(Input data begins)

Lemma search_first c n (p : Z → row → bool) (P : Z → Prop) : db_ok c → caches_ok c →
  (∀ t r, p t r = true → t ≤ t_id r) → (∀ t r, t_id r = t → p t r = true ↔ P (primary_key r)) →
  let r := search primary_lt p c key_value_object n.1.1 n.1.2 n.2 in
  ∃ o, first_key P (contents c n) o ∧ denotes r.1.1 r.1.2 (at_or_end n o).
Proof.
  intros Hdb Hc Hle HP. cbv zeta. unfold search. destruct (find_table _ _ _ _) as [t|] eqn:Ef.
  - destruct (cached_search c n t Hdb Hc Ef) as (Hrd & Hc1 & Hn1 & Hn & Ht).
    destruct (cache_table_in c key_value_object t) as [c1 ei]. cbn [fst snd] in *.
    assert (rows c1 = rows c) as E by apply Hrd. eexists. split; [exact (least_first c t n (p t) P Hdb Hn (Hle t) (HP t))|].
    rewrite <-E. apply found_denotes; [done..|]. intros ptr r. apply least_kind.
  - destruct (no_table c n Hdb Ef) as [Hd E]. exists None. split; [|done]. cbn. rewrite E.
    intros k' [x Hx]. by rewrite lookup_empty in Hx.
Qed.

Lemma find_exact c n id : db_ok c → caches_ok c →
  let r := db_find_i64 c n.1.1 n.1.2 n.2 id in
  denotes r.1.1 r.1.2 (at_or_end n (if decide (is_Some (contents c n !! id)) then Some id else None)).
Proof.
  intros Hdb Hc. cbv zeta. unfold db_find_i64, search_exact. destruct (find_table _ _ _ _) as [t|] eqn:Ef.
  - destruct (cached_search c n t Hdb Hc Ef) as (Hrd & Hc1 & Hn1 & Hn & Ht).
    destruct (cache_table_in c key_value_object t) as [c1 ei]. cbn [fst snd] in *.
    assert (rows c1 = rows c) as E by apply Hrd. rewrite E.
    set (itr := head _).
    assert (∀ ptr r, itr = Some (ptr, r) → rows c !! ptr = Some r ∧ row_kind r = key_value_object ∧
      t_id r = t ∧ primary_key r = id) as Hitr.
    { intros ptr r [Hin%elem_of_map_to_list Hp]%head_filter_Some. cbn in Hp.
      apply andb_true_iff in Hp as [[Hk%is_kind_true Ht1%Z.eqb_eq]%andb_true_iff Hp%Z.eqb_eq]. done. }
    assert ((if decide (is_Some (contents c n !! id)) then Some id else None) = found_key t itr) as ->.
    { destruct itr as [[ptr r]|] eqn:Ei; cbn.
      - destruct (Hitr ptr r eq_refl) as (Hr & Hk & Htr & <-). rewrite Htr, Z.eqb_refl.
        rewrite decide_True; [done|]. by eapply in_contents.
      - rewrite decide_False; [done|]. intros Hin.
        destruct (contents_row c t n id Hdb Hn Hin) as (ptr & r & Hr & Hk & Htr & Hp).
        eapply (head_filter_None _ _ Ei (ptr, r)); [by apply elem_of_map_to_list|].
        cbn. by rewrite Hk, Htr, Hp, !Z.eqb_refl. }
    apply found_denotes; [done..|]. intros ptr r H. rewrite E. by destruct (Hitr ptr r H) as (? & ? & _).
  - destruct (no_table c n Hdb Ef) as [Hd E]. rewrite decide_False; [done|]. rewrite E.
    intros [x Hx]. by rewrite lookup_empty in Hx.
Qed.

(** [next] is a search of the rows after the current one. *)
Lemma next_found lt c k it ptr obj ei : -1 ≤ it → cache_get (cache_of c k) it = Ok ptr → rows c !! ptr = Some obj →
  table_cache (cache_of c k) !! t_id obj = Some ei →
  next lt c k it = Ok (found_in_table c k (t_id obj) ei (least lt (λ r, is_kind k r && lt obj r) (rows c))).
Proof.
  intros Hit Hg Hr He. unfold next. rewrite (proj2 (Z.ltb_ge it (-1))) by done.
  rewrite Hg. cbn [mbind result_bind]. rewrite (proj2 (deref_Ok _ _ _) Hr). cbn [mbind result_bind].
  unfold get_end_iterator_by_table_id, found_in_table. rewrite He. cbn [mbind result_bind].
  destruct (least _ _ _) as [[ptr' r]|]; [|done]. destruct (t_id r =? t_id obj); [|done].
  by destruct (cache_add_in c k ptr').
Qed.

(Input data ends)

> [Exercise objective]
Return, unchanged, the run of lines above that opens with the line containing "eapply (head_filter_None _" and closes with the line containing "(** [next] is". Include both.

> [Response area]
        eapply (head_filter_None _ _ Ei (ptr, r)); [by apply elem_of_map_to_list|].
        cbn. by rewrite Hk, Htr, Hp, !Z.eqb_refl. }
    apply found_denotes; [done..|]. intros ptr r H. rewrite E. by destruct (Hitr ptr r H) as (? & ? & _).
  - destruct (no_table c n Hdb Ef) as [Hd E]. rewrite decide_False; [done|]. rewrite E.
    intros [x Hx]. by rewrite lookup_empty in Hx.
Qed.

(** [next] is a search of the rows after the current one. *)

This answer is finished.